- Food and Cooking»
- Cooking Ingredients
What is baking soda?
What is that powdery white stuff you add to your dough? Baking soda, which is what causes your dough and batter to rise, is... salt.
Chemically, baking soda is NaHCO3. Nahcolite, another name for baking soda, is a reference to this chemical formula. It is also called thermokalite.
Baking soda is a mildly alkaline mineral. It has a pH of 8.1; pH 7 is neutral. What makes it so useful is its ability to maintain its pH. When acids (which lower pH) or bases (which raise it) are added to baking soda, it tends to maintain a 8.1 pH. This is what provides baking soda’s ability to neutralize odors.
Chemists refer to baking soda as:
- sodium bicarbonate
- bicarbonate of soda
- sodium hydrogen carbonate
- sodium acid carbonate
Baking soda can be found in natural mineral deposits. It was first manufactured in the 1790’s by a French chemist named Nicolas Leblanc. Today it is commercially made by using the Solvay method: carbon dioxide and ammonia are passed through a concentrated solution of sodium chloride. The result is crude sodium bicarbonate, which is heated to form soda ash. The soda ash is then refined to meet purity standards.
Put the baking in Baking Soda
When baking soda meets an acidic ingredient like lemon juice, a chemical reaction takes place. The visible reaction is the release of carbon dioxide. At temperatures above 300°, say in your oven, baking soda will decompose into sodium carbonate, water, and of course carbon dioxide.
The result? Lots of bubbles. The expanding gas inside the dough creates leavening. This is why your dough rises.
The best way to store baking soda is to keep it in the standard cool, dry place. Keep the lid on to prevent exposure to the air.
Baking soda will last on the shelf for 18 months. If you are not sure if it is fresh, try this test:
- Put 1/2 teaspoon of baking soda in a shallow dish
- Pour a few drops of lemon juice or vinegar on top
- If you see vigorous bubbles, it is ready to use!
You'll be humming this tune all day...
Harness the power of the science experiment volcano
Vinegar, an acid, is particularly good at triggering the onslaught of a foamy baking soda eruption.
Imagine if this tiny storm in a teacup was instead a tiny storm in your sink drain.
Slow running drains are perfect for playing science experiment volcano.

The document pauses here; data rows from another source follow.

Lemma ecmult_gen_blind_spec (ctx : secp256k1_ecmult_gen_context) (tab : list ge_storage) (reset : bool) (s : secp256k1_fe) (b : secp256k1_scalar) :
  prec ctx = Some tab → gen_table_ok tab → (reset = false → gen_context_ok ctx) → fe_unit s → sc_ok b →
  ∃ ctx', secp256k1_ecmult_gen_blind ctx reset s b = Some ctx' ∧ gen_context_ok ctx'.
Proof.
  intros Et Htab Hold Hs Hb. unfold secp256k1_ecmult_gen_blind.
  set (ctx1 := if reset then MkGenContext (prec ctx) (secp256k1_scalar_set_int 1) (gej_neg (gej_set_ge secp256k1_ge_const_g)) else ctx).
  assert (gen_context_ok ctx1) as H1.
  { unfold ctx1. destruct reset; [|by apply Hold]. split; [by exists tab|]. split; [done|]. cbn [initial blind].
    change (sc_val (secp256k1_scalar_set_int 1)) with 1. rewrite point_mul_opp, point_mul_1 by exact generator_on_curve.
    apply (ge_neg_spec secp256k1_ge_const_g); [apply generator_affine|apply generator_jacobian]. }
  assert (gen_context_ok (MkGenContext (prec ctx1) (blind ctx1) (gej_rescale (initial ctx1) s))) as H2.
  { destruct H1 as (Ht & Hbl & Hi). split; [exact Ht|]. split; [exact Hbl|]. cbn [initial blind]. by apply gej_rescale_spec. }
  destruct (ecmult_gen_spec _ b H2 Hb) as (gb & Eg & Hgb). cbv zeta. rewrite Eg. cbn [mbind option_bind]. eexists. split; [reflexivity|].
  destruct (sc_negate_spec b Hb) as [Hn Vn]. split; [apply H1|]. split; [exact Hn|]. cbn [initial blind prec]. rewrite Vn.
  rewrite <- (point_mul_mod _ generator in_group_generator).
  replace ((- (- sc_val b mod secp_n)) mod secp_n) with (sc_val b); [exact Hgb|].
  pose proof (sc_ok_range b Hb). rewrite <- (Z.mod_small (sc_val b) secp_n) at 1 by lia. pose proof (Z.div_mod (- sc_val b) secp_n ltac:(done)).
  replace (- (- sc_val b mod secp_n)) with (sc_val b + (- sc_val b / secp_n) * secp_n) by lia. by rewrite Z_mod_plus_full.
Qed.

(** ** The table *)

Definition row_points (N : point) (j : Z) : list point := (λ i : nat, point_add N (point_mul (i * 2 ^ (4 * j)) generator)) <$> seq 0 16.

Fixpoint rows_points (j : Z) (Ns : list point) : list point :=
  match Ns with [] => [] | N :: Ns => row_points N j ++ rows_points (j + 1) Ns end.

Lemma gen_row_spec (d0 gbase prev : gej) (N : point) (j : Z) (k n : nat) :
  gej_ok d0 → on_curve N → jacobian gbase (point_mul (2 ^ (4 * j)) generator) → jacobian prev (point_add N (point_mul (k * 2 ^ (4 * j)) generator)) →
  Forall2 jacobian (gen_row d0 gbase prev n) ((λ i : nat, point_add N (point_mul (i * 2 ^ (4 * j)) generator)) <$> seq (S k) n).
Proof.
  intros Hd HN Hg. pose proof (point_mul_on_curve generator generator_on_curve) as Hgc. revert prev k. induction n as [|n IH]; intros prev k Hp; [constructor|]. cbn [gen_row seq fmap list_fmap].
  assert (jacobian (gej_add_var d0 prev gbase).1 (point_add N (point_mul (S k * 2 ^ (4 * j)) generator))) as Hn.
  { replace (S k * 2 ^ (4 * j)) with (k * 2 ^ (4 * j) + 2 ^ (4 * j)) by lia. rewrite (point_mul_add generator generator_on_curve).
    rewrite <- (point_add_assoc N) by done. apply gej_add_var_spec; [exact Hd|exact Hp|exact Hg|auto with curve|done]. }
  constructor; [exact Hn|]. apply IH. exact Hn.
Qed.

Lemma times_16 (g : gej) (k : Z) : jacobian g (point_mul k generator) → jacobian (Nat.iter 4 (λ g, (gej_double_var g g).1) g) (point_mul (16 * k) generator).
Proof.
  pose proof (point_mul_on_curve generator generator_on_curve) as Hgc.
  assert (∀ g k, jacobian g (point_mul k generator) → jacobian (gej_double_var g g).1 (point_mul (2 * k) generator)) as Hd.
  { intros g' k' Hg. rewrite <- (point_double_mul k' generator generator_on_curve). apply gej_double_var_spec; [apply Hg|exact Hg|apply Hgc]. }
  intros Hg. cbn [Nat.iter nat_rect]. replace (16 * k) with (2 * (2 * (2 * (2 * k)))) by lia. repeat apply Hd. exact Hg.
Qed.

(** The points of the rows from [j] on: doubled from one to the next, and made to cancel in row 63 *)
Fixpoint nums_points (nums N : point) (j todo : nat) : list point :=
  match todo with
  | O => []
  | S todo => N :: nums_points nums (if Nat.eqb j 62 then point_add (point_neg (point_double N)) nums else point_double N) (S j) todo
  end.

Lemma gej_neg_jacobian (a : gej) (P : point) : jacobian a P → jacobian (gej_neg a) (point_neg P).
Proof.
  intros Ha. destruct P as [[x y]|]; [|destruct Ha as [(Mx & My & Mz) Hi]].
  - destruct (ge_set_gej_spec secp256k1_ge_const_g a (Some (x, y)) (proj1 generator_affine) Ha) as (Hg & _). by apply (ge_neg_spec _ a (Some (x, y)) Hg).
  - destruct (negate_spec 1 (fe_normalize_weak (gej_y a))) as [Mn _]; [by apply normalize_weak_spec, (magnitude_le 4)|lia|].
    split; [|exact Hi]. split; [exact Mx|]. split; [by apply (magnitude_le 2)|exact Mz].
Qed.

Put 1/4 cup of baking soda down the drain. For extra scrubbing power, add some kosher salt. Next, pour in 1 cup of vinegar.
Cover the drain and wait fifteen minutes for the storm to subside. Follow by rinsing the drain with very hot or boiling water.
Note: salt is very corrosive.
If you use it, be sure to run water through the drain for ten to fifteen minutes to be sure the salt is washed out of your pipes.
Keep things neutral
An open box of baking soda in your refrigerator will neutralize odor. Along with odor it will absorb moisture, which can form a crust on the top of the baking soda. Keep it fresh for optimum results. Sprinkle baking soda in the vegetable crisper and cover with paper towels. Don’t forget your freezer too!
Fishy odor is obviously not as strong as spoiled fish odor. If your leftovers get the better of you, you’ll need clean the fridge out. After the bad food is gone, wash the inside walls with baking soda and warm water. For surface stains inside and out, make a paste of baking soda and water.
Sprinkle baking soda on your carpet, upholstery and rugs – in your home and your car. Wait 15 minutes for it to absorb odor, and then vacuum it out. Check first for color fastness by mixing 1/2 cup of water with about 1/2 teaspoon of baking soda. Put a small amount of your test mix in a hidden spot. Let it dry, then vacuum and see if there was damage to the color.
How to substitute baking soda
Say your baking soda failed the freshness test, or you simply ran out. You need those bubbles to make your cake rise! Don’t worry, you can substitute.
Grab your baking powder. Although it contains contains sodium bicarbonate, it also has cream of tartar and a small amount of starch, a drying agent. Because it contains extra ingredients, you will need to use a larger quantity when you substitute it for baking soda. It will also have a mild effect on flavor.
For straight substitution, use a three to one ratio. That is, three tablespoons of baking powder instead of one tablespoon of baking soda for example.
My chef friend goes one step further: to control the mild effect this will have on flavor, she uses a two to one ratio of baking powder to baking soda. She then leaves the salt out of the recipe.
Of course, you can use baking soda to make your own baking powder as well. Simply mix one teaspoon of baking soda with two teaspoons of cream of tartar.
One more use...
Remember, when you heat baking soda, it will release carbon dioxide and water. Carbon dioxide is heavier than oxygen.
Therefore, if you dump baking soda on a fire, the heat will react with it to create the elements you need to put the fire out.
If you have a kitchen fire, grab the baking soda!